TASK BRIEF
Only one stretch of the records below is wanted: the lines from the one holding "root [α] of" through the one holding "(u32 (R2 g + (R3 g ⊕ s". Return it exactly, both ends included.

GIVEN DATA
(** [SR] is the Rijndael S-box; [SQ] is given by a Dickson polynomial. *)
Definition SR (x : Z) : Z := Fips.sbox x.
Definition SQ (x : Z) : Z :=
  foldr (λ n z, gf_pow 0x69 x n ⊕ z) 0x25 [1; 9; 13; 15; 33; 41; 45; 47; 49]%nat.

(** The circulant matrix (2 1 1 3) applied to four substituted bytes. *)
Definition diffuse (p t0 t1 t2 t3 : Z) : Z :=
  let m := gf_mul p in
  word4 (m t0 2 ⊕ t1 ⊕ t2 ⊕ m t3 3) (m t0 3 ⊕ m t1 2 ⊕ t2 ⊕ t3)
        (t0 ⊕ m t1 3 ⊕ m t2 2 ⊕ t3) (t0 ⊕ t1 ⊕ m t2 3 ⊕ m t3 2).
Definition on_bytes {A} (f : Z → Z → Z → Z → A) (w : Z) : A :=
  f (u8 (w ≫ 24)) (u8 (w ≫ 16)) (u8 (w ≫ 8)) (u8 w).
Definition S1 : Z → Z := on_bytes (λ a b c d, diffuse 0x1b (SR a) (SR b) (SR c) (SR d)).
Definition S2 : Z → Z := on_bytes (λ a b c d, diffuse 0x69 (SQ a) (SQ b) (SQ c) (SQ d)).

(** GF(2^32) as polynomials of degree 3 over GF(2^8): multiplication by the
    root [α] of x^4 + β^23 x^3 + β^245 x^2 + β^48 x + β^239, where β = 2, and
    by its inverse. *)
Definition β (n : nat) : Z := gf_pow 0xa9 2 n.
Definition alpha_mul : Z → Z := on_bytes (λ a b c d,
  let m n := gf_mul 0xa9 a (β n) in word4 (b ⊕ m 23%nat) (c ⊕ m 245%nat) (d ⊕ m 48%nat) (m 239%nat)).
Definition alpha_div : Z → Z := on_bytes (λ a b c d,
  let m n := gf_mul 0xa9 d (β n) in word4 (m 16%nat) (a ⊕ m 39%nat) (b ⊕ m 6%nat) (c ⊕ m 64%nat)).

(** The LFSR words s_t .. s_(t+15) and the FSM registers. *)
Record state := St { L : list Z; R1 : Z; R2 : Z; R3 : Z }.
Definition fsm_out (g : state) : Z := u32 (L g !!! 15%nat + R1 g) ⊕ R2 g.
Definition step (F : Z) (g : state) : state :=
  let s i := L g !!! i in
  St (drop 1 (L g) ++ [alpha_mul (s 0%nat) ⊕ s 2%nat ⊕ alpha_div (s 11%nat) ⊕ F])
     (u32 (R2 g + (R3 g ⊕ s 5%nat))) (S1 (R1 g)) (S2 (R2 g)).
Definition init_step (g : state) : state := step (fsm_out g) g.
Definition ks_step (g : state) : state := step 0 g.
Definition z (g : state) : Z := fsm_out g ⊕ L g !!! 0%nat.

Definition load (k iv : Z * Z * Z * Z) : state :=
  let '(k0, k1, k2, k3) := k in let '(iv0, iv1, iv2, iv3) := iv in
  let n x := x ⊕ 0xffffffff in
  St [n k0; n k1; n k2; n k3; k0; k1; k2; k3;
      n k0; n k1 ⊕ iv3; n k2 ⊕ iv2; n k3; k0 ⊕ iv1; k1; k2; k3 ⊕ iv0] 0 0 0.

Definition initialised k iv : state := Nat.iter 32 init_step (load k iv).
Fixpoint generate (n : nat) (g : state) : list Z :=
  match n with O => [] | S n => z g :: generate n (ks_step g) end.
Definition keystream k iv (n : nat) : list Z := generate n (ks_step (initialised k iv)).
End Uea2.

(** ** The code computes the specification *)

Lemma word4_shl_lor a b c d :
  in_width 8 a → in_width 8 b → in_width 8 c → in_width 8 d →
  shl 32 a 24 ∣∣ shl 32 b 16 ∣∣ shl 32 c 8 ∣∣ d = word4 a b c d.
Proof.
  intros Ha Hb Hc Hd. unfold shl. rewrite !wrap_small.
  - unfold word4. rewrite !pack_lor by (done || lia).
    by rewrite !Z.shiftl_lor, !Z.shiftl_shiftl by lia.
  - rewrite Z.shiftl_mul_pow2 by lia. unfold in_width in *. lia.
  - rewrite Z.shiftl_mul_pow2 by lia. unfold in_width in *. lia.
  - rewrite Z.shiftl_mul_pow2 by lia. unfold in_width in *. lia.
Qed.

Section Words.
Import Uea2.

Lemma on_bytes_word4 {A} (f : Z → Z → Z → Z → A) a b c d :
  in_width 8 a → in_width 8 b → in_width 8 c → in_width 8 d →
  on_bytes f (word4 a b c d) = f a b c d.
Proof.
  intros Ha Hb Hc Hd. pose proof (bytes4_word4 a b c d Ha Hb Hc Hd) as [= H1 H2 H3 H4].
  unfold on_bytes. by rewrite H1, H2, H3, H4.
Qed.

Lemma xt_width p b : in_width 8 p → in_width 8 b → in_width 8 (xt p b).
Proof.
  intros Hp Hb. unfold xt, in_width in *. change (2 ^ 8) with 256 in *.
  destruct (Z.ltb_spec b 128); [lia|]. apply (in_width_lxor 8); unfold in_width; lia.
Qed.

Lemma gf_mul_width p a b : in_width 8 p → in_width 8 a → in_width 8 (gf_mul p a b).
Proof.
  unfold gf_mul. intros Hp. generalize 8%nat as n. intros n. revert a b.
  induction n as [|n IH]; intros a b Ha; simpl; [by apply in_width_0|].
  apply in_width_lxor; [lia|destruct (Z.odd b); auto with go|]. apply IH. by apply xt_width.
Qed.

Lemma mulx_2 c : c = 0x1b ∨ c = 0x69 → ∀ t, in_width 8 t →
  mulx t c = gf_mul c t 2 ∧ mulx t c ⊕ t = gf_mul c t 3.
Proof.
  intros Hc t Ht.
  assert ((mulx t c =? gf_mul c t 2) && (mulx t c ⊕ t =? gf_mul c t 3) = true) as H.
  { destruct Hc as [-> | ->]; revert t Ht; apply forallb_byte; vm_compute; reflexivity. }
  apply andb_true_iff in H as [H1%Z.eqb_eq H2%Z.eqb_eq]. done.
Qed.

(** A table entry is the given byte. *)
Definition entry_ok (tab : list Z) (T : Z → Z) (x : Z) : bool :=
  match rd tab x with
  | Ret y => (0 <=? y) && (y <? 256) && (T x =? y)
  | _ => false
  end.

Lemma entry_ok_spec tab T x : entry_ok tab T x = true → rd tab x = Ret (T x) ∧ in_width 8 (T x).
Proof.
  unfold entry_ok. destruct (rd tab x) as [y|e|]; [|done..].
  intros [[H1%Z.leb_le H2%Z.ltb_lt]%andb_true_iff H3%Z.eqb_eq]%andb_true_iff.
  rewrite H3. split; [done|]. split; [lia|done].
Qed.

Lemma sr_spec x : in_width 8 x → rd sr x = Ret (SR x) ∧ in_width 8 (SR x).
Proof. intros Hx. apply entry_ok_spec. revert x Hx. apply forallb_byte. vm_compute. reflexivity. Qed.
Lemma sq_spec x : in_width 8 x → rd sq x = Ret (SQ x) ∧ in_width 8 (SQ x).
Proof. intros Hx. apply entry_ok_spec. revert x Hx. apply forallb_byte. vm_compute. reflexivity. Qed.

Lemma s_box_spec c tab (T : Z → Z) w :
  c = 0x1b ∨ c = 0x69 → (∀ x, in_width 8 x → rd tab x = Ret (T x) ∧ in_width 8 (T x)) →
  in_width 32 w →
  s_box tab c w = Ret (on_bytes (λ a b c' d, diffuse c (T a) (T b) (T c') (T d)) w) ∧
  in_width 32 (on_bytes (λ a b c' d, diffuse c (T a) (T b) (T c') (T d)) w).
Proof.
  intros Hc HT Hw. assert (in_width 8 c) as Hcw by (destruct Hc as [-> | ->]; split; lia).
  destruct (word4_bytes w Hw) as (a&b&e&d&->&Ha&Hb&He&Hd).
  rewrite on_bytes_word4 by done.
  destruct (HT a Ha) as [Ra Wa], (HT b Hb) as [Rb Wb], (HT e He) as [Re We], (HT d Hd) as [Rd Wd].
  pose proof (shiftr_word4 a b e d Ha Hb He Hd) as (H1&H2&H3&H4).
  assert (Z.land a 255 = a) as Ha'.
  { change 255 with (Z.ones 8). rewrite Z.land_ones by lia. by apply Z.mod_small. }
  unfold diffuse. split; [|apply word4_in_width; auto 8 using gf_mul_width with go].
  unfold s_box. rewrite H1, H2, H3, H4, Ha', Ra, Rb, Re, Rd. ret_bind. cbv zeta.
  generalize dependent (T a); intros t0 _ Wa. generalize dependent (T b); intros t1 _ Wb.
  generalize dependent (T e); intros t2 _ We. generalize dependent (T d); intros t3 _ Wd.
  destruct (mulx_2 c Hc t0 Wa) as [<- <-], (mulx_2 c Hc t1 Wb) as [<- <-],
    (mulx_2 c Hc t2 We) as [<- <-], (mulx_2 c Hc t3 Wd) as [<- <-].
  assert (∀ t, in_width 8 t → in_width 8 (mulx t c)) as Hm.
  { intros t Ht. rewrite (proj1 (mulx_2 c Hc t Ht)). by apply gf_mul_width. }
  rewrite word4_shl_lor by auto 10 with go. do 2 f_equal; by rewrite ?Z.lxor_assoc.
Qed.

Lemma s1_spec w : in_width 32 w → s1 w = Ret (S1 w) ∧ in_width 32 (S1 w).
Proof. apply s_box_spec; [by left|exact sr_spec]. Qed.
Lemma s2_spec w : in_width 32 w → s2 w = Ret (S2 w) ∧ in_width 32 (S2 w).
Proof. apply s_box_spec; [by right|exact sq_spec]. Qed.

Lemma alpha_tables x : in_width 8 x →
  let m n := gf_mul 0xa9 x (β n) in
  mulAlpha x = word4 (m 23%nat) (m 245%nat) (m 48%nat) (m 239%nat) ∧
  divAlpha x = word4 (m 16%nat) (m 39%nat) (m 6%nat) (m 64%nat).
Proof.
  intros Hx m.
  assert ((mulAlpha x =? word4 (m 23%nat) (m 245%nat) (m 48%nat) (m 239%nat)) &&
    (divAlpha x =? word4 (m 16%nat) (m 39%nat) (m 6%nat) (m 64%nat)) = true) as H.
  { subst m. cbv beta. revert x Hx. apply forallb_byte. vm_compute. reflexivity. }
  apply andb_true_iff in H as [H1%Z.eqb_eq H2%Z.eqb_eq]. split; assumption.
Qed.

#[local] Opaque mulAlpha divAlpha gf_mul gf_pow S1 S2.

Lemma shl_word4 a b c d :
  in_width 8 a → in_width 8 b → in_width 8 c → in_width 8 d →
  shl 32 (word4 a b c d) 8 = word4 b c d 0 ∧ word4 a b c d ≫ 8 = word4 0 a b c.
Proof.
  intros Ha Hb Hc Hd. unfold shl, wrap. rewrite Z.shiftl_mul_pow2, Z.shiftr_div_pow2 by lia.
  unfold word4, in_width in *. change (2 ^ 8) with 256 in *. change (2 ^ 32) with 4294967296.
  split; Z.to_euclidean_division_equations; lia.
Qed.

(** The two halves of the feedback are multiplications by [α] and [1/α]. *)
Lemma alpha_spec w : in_width 32 w →
  shl 32 w 8 ⊕ mulAlpha (u8 (w ≫ 24) & 0xff) = alpha_mul w ∧ in_width 32 (alpha_mul w) ∧
  (w ≫ 8) ⊕ divAlpha (u8 (w & 0xff)) = alpha_div w ∧ in_width 32 (alpha_div w).
Proof.
  intros Hw. destruct (word4_bytes w Hw) as (a&b&c&d&->&Ha&Hb&Hc&Hd).
  unfold alpha_mul, alpha_div. rewrite !on_bytes_word4 by done.
  destruct (shiftr_word4 a b c d Ha Hb Hc Hd) as (H1&_&_&H4). rewrite H1, H4.
  destruct (shl_word4 a b c d Ha Hb Hc Hd) as [-> ->].
  rewrite !wrap_small by done.
  assert (a & 0xff = a) as ->.
  { change 255 with (Z.ones 8). rewrite Z.land_ones by lia. by apply Z.mod_small. }
  assert (in_width 8 0xa9) as Hp by (split; lia).
  assert (∀ x n, in_width 8 x → in_width 8 (gf_mul 0xa9 x (β n))) as Hm
    by (intros; by apply gf_mul_width).
  destruct (alpha_tables a Ha) as [-> _], (alpha_tables d Hd) as [_ ->].
  rewrite !lxor_word4 by auto with go. rewrite !Z.lxor_0_l.
  split; [done|]. split; [apply word4_in_width; auto with go|].
  split; [done|]. apply word4_in_width; auto with go.
Qed.

Lemma xor_xor_cancel a b : a ⊕ b ⊕ b = a.
Proof. by rewrite Z.lxor_assoc, Z.lxor_nilpotent, Z.lxor_0_r. Qed.

Lemma alpha_inverse w : in_width 32 w → alpha_div (alpha_mul w) = w.
Proof.
  intros Hw. destruct (word4_bytes w Hw) as (a&b&c&d&->&Ha&Hb&Hc&Hd).
  assert (in_width 8 0xa9) as Hp by (split; lia).
  assert (∀ x n, in_width 8 x → in_width 8 (gf_mul 0xa9 x (β n))) as Hm
    by (intros; by apply gf_mul_width).
  unfold alpha_mul, alpha_div. rewrite on_bytes_word4 by done.
  rewrite on_bytes_word4 by auto with go.
  assert ((gf_mul 0xa9 (gf_mul 0xa9 a (β 239)) (β 16) =? a) &&
    ((gf_mul 0xa9 (gf_mul 0xa9 a (β 239)) (β 39) =? gf_mul 0xa9 a (β 23)) &&
    ((gf_mul 0xa9 (gf_mul 0xa9 a (β 239)) (β 6) =? gf_mul 0xa9 a (β 245)) &&
    (gf_mul 0xa9 (gf_mul 0xa9 a (β 239)) (β 64) =? gf_mul 0xa9 a (β 48)))) = true) as H.
  { clear -Ha. revert a Ha. apply forallb_byte. vm_compute. reflexivity. }
  apply andb_true_iff in H as [H0%Z.eqb_eq H]. apply andb_true_iff in H as [H1%Z.eqb_eq H].
  apply andb_true_iff in H as [H2%Z.eqb_eq H3%Z.eqb_eq].
  rewrite H0, H1, H2, H3. by rewrite !xor_xor_cancel.
Qed.

(** ** The generator *)

Definition words (l : list Z) : Prop := Forall (in_width 32) l.

(** A state of the specification that fits the code's arrays. *)
Definition wf (g : state) : Prop :=
  length (L g) = 16%nat ∧ words (L g) ∧ in_width 32 (R1 g) ∧ in_width 32 (R2 g) ∧ in_width 32 (R3 g).
(** The globals that hold it. *)
Definition repr (g : state) : snow := Snow (L g) [R1 g; R2 g; R3 g].

(** The state after [clockFsm], before the LFSR moves. *)
Definition fsm_next (g : state) : state :=
  St (L g) (u32 (R2 g + (R3 g ⊕ L g !!! 5%nat))) (S1 (R1 g)) (S2 (R2 g)).

Lemma rd_total (l : list Z) (z : Z) (i : nat) :
  z = Z.of_nat i → (i < length l)%nat → rd l z = Ret (l !!! i).
Proof.
  intros -> Hi. apply rd_lookup; [lia|]. rewrite Nat2Z.id. by apply list_lookup_lookup_total_lt.
Qed.

Lemma words_lookup l i : words l → (i < length l)%nat → in_width 32 (l !!! i).
Proof.
  intros Hw Hi. eapply Forall_lookup_1; [exact Hw|]. by apply list_lookup_lookup_total_lt.
Qed.

Lemma clock_spec g : wf g → clock (repr g) = Ret (fsm_out g, repr (fsm_next g)).
Proof.
  intros (Hl & Hw & H1 & H2 & H3). unfold clock, repr. cbn [lfsr_s].
  rewrite (rd_total (L g) 15 15), (rd_total (L g) 5 5) by lia. ret_bind.
  unfold clockFsm. cbn [fsm_r lfsr_s]. slots.
  destruct (s2_spec (R2 g) H2) as [-> _]. ret_bind. slots.
  destruct (s1_spec (R1 g) H1) as [-> _]. ret_bind. slots. reflexivity.
Qed.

REPLY TO THE TASK
    root [α] of x^4 + β^23 x^3 + β^245 x^2 + β^48 x + β^239, where β = 2, and
    by its inverse. *)
Definition β (n : nat) : Z := gf_pow 0xa9 2 n.
Definition alpha_mul : Z → Z := on_bytes (λ a b c d,
  let m n := gf_mul 0xa9 a (β n) in word4 (b ⊕ m 23%nat) (c ⊕ m 245%nat) (d ⊕ m 48%nat) (m 239%nat)).
Definition alpha_div : Z → Z := on_bytes (λ a b c d,
  let m n := gf_mul 0xa9 d (β n) in word4 (m 16%nat) (a ⊕ m 39%nat) (b ⊕ m 6%nat) (c ⊕ m 64%nat)).

(** The LFSR words s_t .. s_(t+15) and the FSM registers. *)
Record state := St { L : list Z; R1 : Z; R2 : Z; R3 : Z }.
Definition fsm_out (g : state) : Z := u32 (L g !!! 15%nat + R1 g) ⊕ R2 g.
Definition step (F : Z) (g : state) : state :=
  let s i := L g !!! i in
  St (drop 1 (L g) ++ [alpha_mul (s 0%nat) ⊕ s 2%nat ⊕ alpha_div (s 11%nat) ⊕ F])
     (u32 (R2 g + (R3 g ⊕ s 5%nat))) (S1 (R1 g)) (S2 (R2 g)).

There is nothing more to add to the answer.